Of course, every country uses strategies of deception. Churchill famously said: "In wartime, truth is so precious she should always be accompanied by a bodyguard of lies." The Americans call such tactics CC&D: concealment, camouflage, and deception.
So what sets Russia apart? Major General Skip Davis argues Western forces are sometimes economical with the truth, but says they don't tell outright lies: "We are talking about denial of information, in other words, not confirming facts, versus blatantly denying. Saying: 'No, that's not us invading, that's not our forces there, that's someone else.'"
But what about the false information that propelled Britain and the US into war with Iraq? Few would now deny that the facts on WMD were massaged in a maskirovka-type way. The word Davis keeps coming back to is "mindset". He insists maskirovka has become a modus operandi for Russia itself. "I think that there is an alignment between what probably started out as military doctrine, but now is much more a part of state policy, and there's an alignment between the strategic down to the tactical level in terms of the mindset of maskirovka."

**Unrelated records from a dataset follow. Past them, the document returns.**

(** [lorenzo_predict_quantize_3d] and [regression_predict_quantize_3d]: the types, the results,
    the buffer and the quantizer.  The mean is for the Lorenzo predictor only. *)
Fixpoint quantize_cells (data : list Z) (cs : list cell) (buffer : list Z) (q : Q)
    : option (list Z * list result * list Z * Q) :=
  match cs with
  | [] => Some ([], [], buffer, q)
  | c :: cs =>
      cur_data ← data !! c_data c;
      _ ← assert (c_buffer c <? length buffer)%nat;
      let near := use_mean && negb (sel =? SELECTOR_REGRESSION) in
      if near && f64_leb (f64_abs (f64_sub cur_data mean)) precision then
        '(ts, rs, buffer, q) ← quantize_cells data cs (<[c_buffer c := mean]> buffer) q;
        Some (q_radius q :: ts, (c_data c, mean, mean) :: rs, buffer, q)
      else
        pred ← predict s pred_dim sel coeffs buffer c;
        let '(t, r, q) := q_quantize q cur_data pred in
        let t := if near && (q_radius q <=? t) then t + 1 else t in
        '(ts, rs, buffer, q) ← quantize_cells data cs (<[c_buffer c := r]> buffer) q;
        Some (t :: ts, (c_data c, pred, r) :: rs, buffer, q)
  end.

(** [lorenzo_predict_recover_3d] and [regression_predict_recover_3d]: the data, the types left,
    the buffer and the quantizer.  The prediction is not needed for a type of 0. *)
Fixpoint recover_cells (cs : list cell) (types buffer dec_data : list Z) (q : Q)
    : option (list Z * list Z * list Z * Q) :=
  match cs with
  | [] => Some (types, buffer, dec_data, q)
  | c :: cs =>
      match types with
      | [] => None
      | t :: types =>
          _ ← assert ((c_buffer c <? length buffer) && (c_data c <? length dec_data))%nat;
          let near := use_mean && negb (sel =? SELECTOR_REGRESSION) in
          '(r, q) ←
            (if negb (t =? 0) && near && (t =? q_radius q) then Some (mean, q)
             else
               pred ← predict s pred_dim sel coeffs buffer c;
               q_recover q pred (if negb (t =? 0) && near && (q_radius q <? t) then t - 1 else t));
          recover_cells cs types (<[c_buffer c := r]> buffer) (<[c_data c := r]> dec_data) q
      end
  end.

End block.

(** What a block leaves: the types, the results, the choice, and for the regression the types of
    the coefficients, the coefficients and what is stored. *)
Record block_out := {
  b_types : list Z; b_results : list result; b_sel : Z; b_reg : option (list Z * list Z * list Z) }.

Record state := { st_buffer : list Z; st_regs : regs; st_quantizer : Q }.

Section loops.

Variables (s : DSize) (params : meta_params) (precision absErrorBound : Z) (use_mean : bool) (mean : Z).

(** One round of the loops over the blocks. *)
Definition compress_block (data : list Z) (i j k : nat) (st : state) : option (block_out * state) :=
  let size_x := extent (d1 s) (bs s) i in
  let size_y := extent (d2 s) (bs s) j in
  let size_z := extent (d3 s) (bs s) k in
  let min_size := Nat.min (Nat.min size_x size_y) size_z in
  let enable_regression := use_regression_linear params && (2 <=? min_size)%nat in
  let pos := z_data_pos s i j k in
  ori ← (if enable_regression then
           compute_regression_coeffcients_3d data pos size_x size_y size_z (dim0_offset s) (dim1_offset s)
         else Some []);
  sel ← meta_blockwise_selection_3d s data use_mean mean absErrorBound (prediction_dim params) (use_lorenzo params)
          (use_lorenzo_2layer params) enable_regression pos ori min_size;
  let '(reg, coeffs, g) :=
    if sel =? SELECTOR_REGRESSION then
      let '(ts, rs, us, g) := regression_block params precision (st_regs st) ori in (Some (ts, rs, us), rs, g)
    else (None, [], st_regs st) in
  '(types, results, buffer, q) ←
    quantize_cells s use_mean mean precision (prediction_dim params) sel coeffs data (cells s i j k) (st_buffer st) (st_quantizer st);
  Some ({| b_types := types; b_results := results; b_sel := sel; b_reg := reg |},
        {| st_buffer := buffer; st_regs := g; st_quantizer := q |}).

Fixpoint compress_events (data : list Z) (es : list event) (st : state) : option (list block_out * state) :=
  match es with
  | [] => Some ([], st)
  | Block i j k :: es =>
      '(b, st) ← compress_block data i j k st;
      '(bs, st) ← compress_events data es st;
      Some (b :: bs, st)
  | Copy :: es =>
      buffer ← copy_bottom s (st_buffer st);
      compress_events data es {| st_buffer := buffer; st_regs := st_regs st; st_quantizer := st_quantizer st |}
  end.

(** The loops of the decompressor, over the choices, the coefficients and the types. *)
Fixpoint decompress_events (es : list event) (indicator : list Z) (coeffs : list (list Z)) (types buffer dec_data : list Z) (q : Q)
    : option (list Z) :=
  match es with
  | [] => Some dec_data
  | Block i j k :: es =>
      match indicator with
      | [] => None
      | sel :: indicator =>
          '(c, coeffs) ← (if sel =? SELECTOR_REGRESSION then
                            match coeffs with [] => None | c :: coeffs => Some (c, coeffs) end
                          else Some ([], coeffs));
          '(types, buffer, dec_data, q) ←
            recover_cells s use_mean mean (prediction_dim params) sel c (cells s i j k) types buffer dec_data q;
          decompress_events es indicator coeffs types buffer dec_data q
      end
  | Copy :: es =>
      buffer ← copy_bottom s buffer;
      decompress_events es indicator coeffs types buffer dec_data q
  end.

End loops.

(** ** The decomposition *)

Record Decomposition := mk {
  conf : Config;
  params : meta_params;
  precision : Z;
  use_mean : bool;
  mean : Z;
  reg_count : nat;
  indicator : list Z;
  reg_params_type : list Z;
  reg_unpredictable_data : list Z;
  reg_params : list (list Z);
  quantizer : Q
}.

(** The constructor; the bound is converted to [float]. *)
Definition make (c : Config) (q : Q) : Decomposition :=
  mk c (make_params (blockSize c) (pred_dim c) (lorenzo c) (lorenzo2 c) (regression c) (f32_of_f64 (absErrorBound c)))
    (absErrorBound c) false 0 0 [] [] [] [] q.

(** [DSize_3d] of the dimensions; [None] where there are not three, and for an extent of 0 or a
    block size that is not positive. *)
Definition size_of (c : Config) (block_size : Z) (padding_layer : Z) : option DSize :=
  match dims c with
  | r1 :: r2 :: r3 :: _ =>
      _ ← assert ((0 <? r1) && (0 <? r2) && (0 <? r3) && (0 <? block_size));
      Some {| d1 := Z.to_nat r1; d2 := Z.to_nat r2; d3 := Z.to_nat r3; bs := Z.to_nat block_size; pad := Z.to_nat padding_layer |}
  | _ => None
  end.

(** What the loops leave. *)
Definition run (d : Decomposition) (s : DSize) (data : list Z) : option (list block_out * state) :=
  compress_events s (params d) (precision d) (absErrorBound (conf d)) (use_mean d) (mean d) data (events s)
    {| st_buffer := pred_buffer s; st_regs := no_regs; st_quantizer := quantizer d |}.

Definition types_of (bs : list block_out) : list (list Z) := omap (fun b => (fun r => r.1.1) <$> b_reg b) bs.
Definition params_of_blocks (bs : list block_out) : list (list Z) := omap (fun b => (fun r => r.1.2) <$> b_reg b) bs.
Definition unpredictable_of (bs : list block_out) : list Z := mjoin (omap (fun b => snd <$> b_reg b) bs).
Definition writes_of (bs : list block_out) : list (nat * Z) := (fun r : result => (r.1.1, r.2)) <$> mjoin (b_results <$> bs).

(** [compress_3d]; [None] also when more coefficients are stored than there is room for. *)
Definition compress_3d (d : Decomposition) (data : list Z) : option (list Z * list Z * Decomposition) :=
  s ← size_of (conf d) (blockSize (conf d)) (lorenzo_padding_layer (params d));
  '(bs, st) ← run d s data;
  let unpredictable := unpredictable_of bs in
  _ ← assert (length unpredictable <=? 4 * num_blocks s)%nat;
  Some (mjoin (b_types <$> bs), writes data (writes_of bs),
        mk (conf d) (params d) (precision d) (use_mean d) (mean d) (length (types_of bs)) (b_sel <$> bs)
          (mjoin (types_of bs)) unpredictable (reg_params d) (st_quantizer st)).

This perception is nothing new for Russia's neighbors. A decade ago Andrei Kurkov predicted recent events in the Ukraine in his book, The President's Last Love. He writes in Russian, and most of his books are on sale there, but this one was stopped at the border. "Putin is one of the main characters," he says. "In this book he promises the Ukrainian president that he will annex the Crimea and cut the gas supply and lots of other things that later became reality; this is the reason why the book is banned."
Isn't it uncanny that he managed such accurate predictions? "I don't think it was difficult; somehow when you live in a not very logical world, when the logic of absurdity prevails and the players don't evolve, it's actually quite simple."